Thursday, April 21, 2016

Our Hands Are Made For Fighting...!

Now I finally know that we are not ever supposed to be at peace with one another! We are actually built for fighting.

It seems that somewhere along the line, we lost the hand's design for climbing and gained instead a better tool for fighting. We were probably better off with the tree climbing design. From Knowledgenuts, here is the full explanation.

Human Hands Are Built For Fighting
By Paul K Pickett on Wednesday, August 21, 2013

While your hands developed to be better at manual dexterity, they also evolved, according to one study, to beat things down. When you clench your fist, you actually increase its density by around four times, which allows you to mete out damage without harming yourself too much. Why exactly our hands do this isn’t clearly understood, but researchers think it might have something to do with the fact that, unlike apes, we didn’t need bigger hands to climb trees any more, but still needed to strike things. Chimps hands, incidentally, don’t make a fist when they close but an “open donut shape.”

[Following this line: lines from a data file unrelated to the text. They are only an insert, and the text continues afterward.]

(** * Cryptopia node.js client: request signing and execution

    A shallow embedding of [src/index.js]: the client object, the two
    request builders ([privateRequest], [publicRequest]), the executor
    ([executeRequest]) and the error-code table, together with the parts
    of the JavaScript host they call (value conversions, [JSON.stringify],
    [encodeURIComponent], base64, MD5 and HMAC-SHA256).

    Strings are byte strings: a JavaScript string is represented by its
    UTF-8 encoding, which is what the hash functions and
    [Buffer.byteLength] see.  Numbers are the integer-valued ones. *)

From Stdlib Require Import ZArith List String Ascii Bool Lia DecimalString.
Import ListNotations.
Local Open Scope string_scope.
Local Open Scope Z_scope.

(** ** JavaScript values *)

Module JS.

Set Warnings "-register-all".

(** The values a caller can hand to the client and a response can carry.
    An object is the list of its own enumerable properties in enumeration
    order, with distinct keys.  A function is kept as its source text:
    the client only ever asks a function for its type, its truth value
    and its string form.  These are finite trees of plain data: an
    object that contains itself, a symbol, a [BigInt], and an object
    with accessors or a [toJSON] member are not among them. *)
Inductive value : Type :=
| VUndefined
| VNull
| VBool (b : bool)
| VNum (n : Z)
| VStr (s : string)
| VArr (items : list value)
| VObj (fields : list (string * value))
| VFun (source : string).

(** An [Error] object: its [name], its [message], and the message of the
    error it wraps, if any. *)
Record JsError : Type := mkError {
  name : value;
  message : string;
  cause : option string
}.

Definition join (sep : string) (parts : list string) : string :=
  String.concat sep parts.

(** [Number.prototype.toString] on an integer below [10 ^ 21] in
    magnitude, which JavaScript prints in full. *)
Definition Number_toString (n : Z) : string :=
  NilZero.string_of_int (Z.to_int n).

(** [typeof]. *)
Definition typeof (v : value) : string :=
  match v with
  | VUndefined => "undefined"
  | VNull => "object"
  | VBool _ => "boolean"
  | VNum _ => "number"
  | VStr _ => "string"
  | VArr _ | VObj _ => "object"
  | VFun _ => "function"
  end.

(** [ToBoolean]: what [!x], [x || d] and [if (x)] test. *)
Definition ToBoolean (v : value) : bool :=
  match v with
  | VUndefined | VNull => false
  | VBool b => b
  | VNum n => negb (n =? 0)
  | VStr s => negb (s =? "")%string
  | VArr _ | VObj _ | VFun _ => true
  end.

(** [ToString], as template literals and [String(x)] apply it.  An array
    joins its elements with commas, [null] and [undefined] elements
    giving the empty string; a plain object gives ["[object Object]"]. *)
Fixpoint ToString (v : value) : string :=
  match v with
  | VUndefined => "undefined"
  | VNull => "null"
  | VBool true => "true"
  | VBool false => "false"
  | VNum n => Number_toString n
  | VStr s => s
  | VArr items =>
      join "," (map (fun x => match x with
                              | VUndefined | VNull => ""
                              | _ => ToString x
                              end) items)
  | VObj _ => "[object Object]"
  | VFun source => source
  end.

Compare your thumb to that of the average chimp. Don’t have a chimp around? We pity you. And we can tell you your thumb is slightly longer. This added length is what gives humans the dexterity to create and use tools and is likely a product of the varied length of our toes, which gives you greater balance; hand and foot development depend on some of the same molecules. This only means that when evolution decides to change something about one, it’s likely to change the other.

Okay, so look at your hand again (and, if possible, your chimp companion’s). You’ll notice that your other fingers are shorter than the chimpanzee’s—they have long fingers and a short thumb. We have short fingers and a longer, stronger thumb. Why the disparity? Researchers at the University of Utah suspected it had something to do with the way we make a fist.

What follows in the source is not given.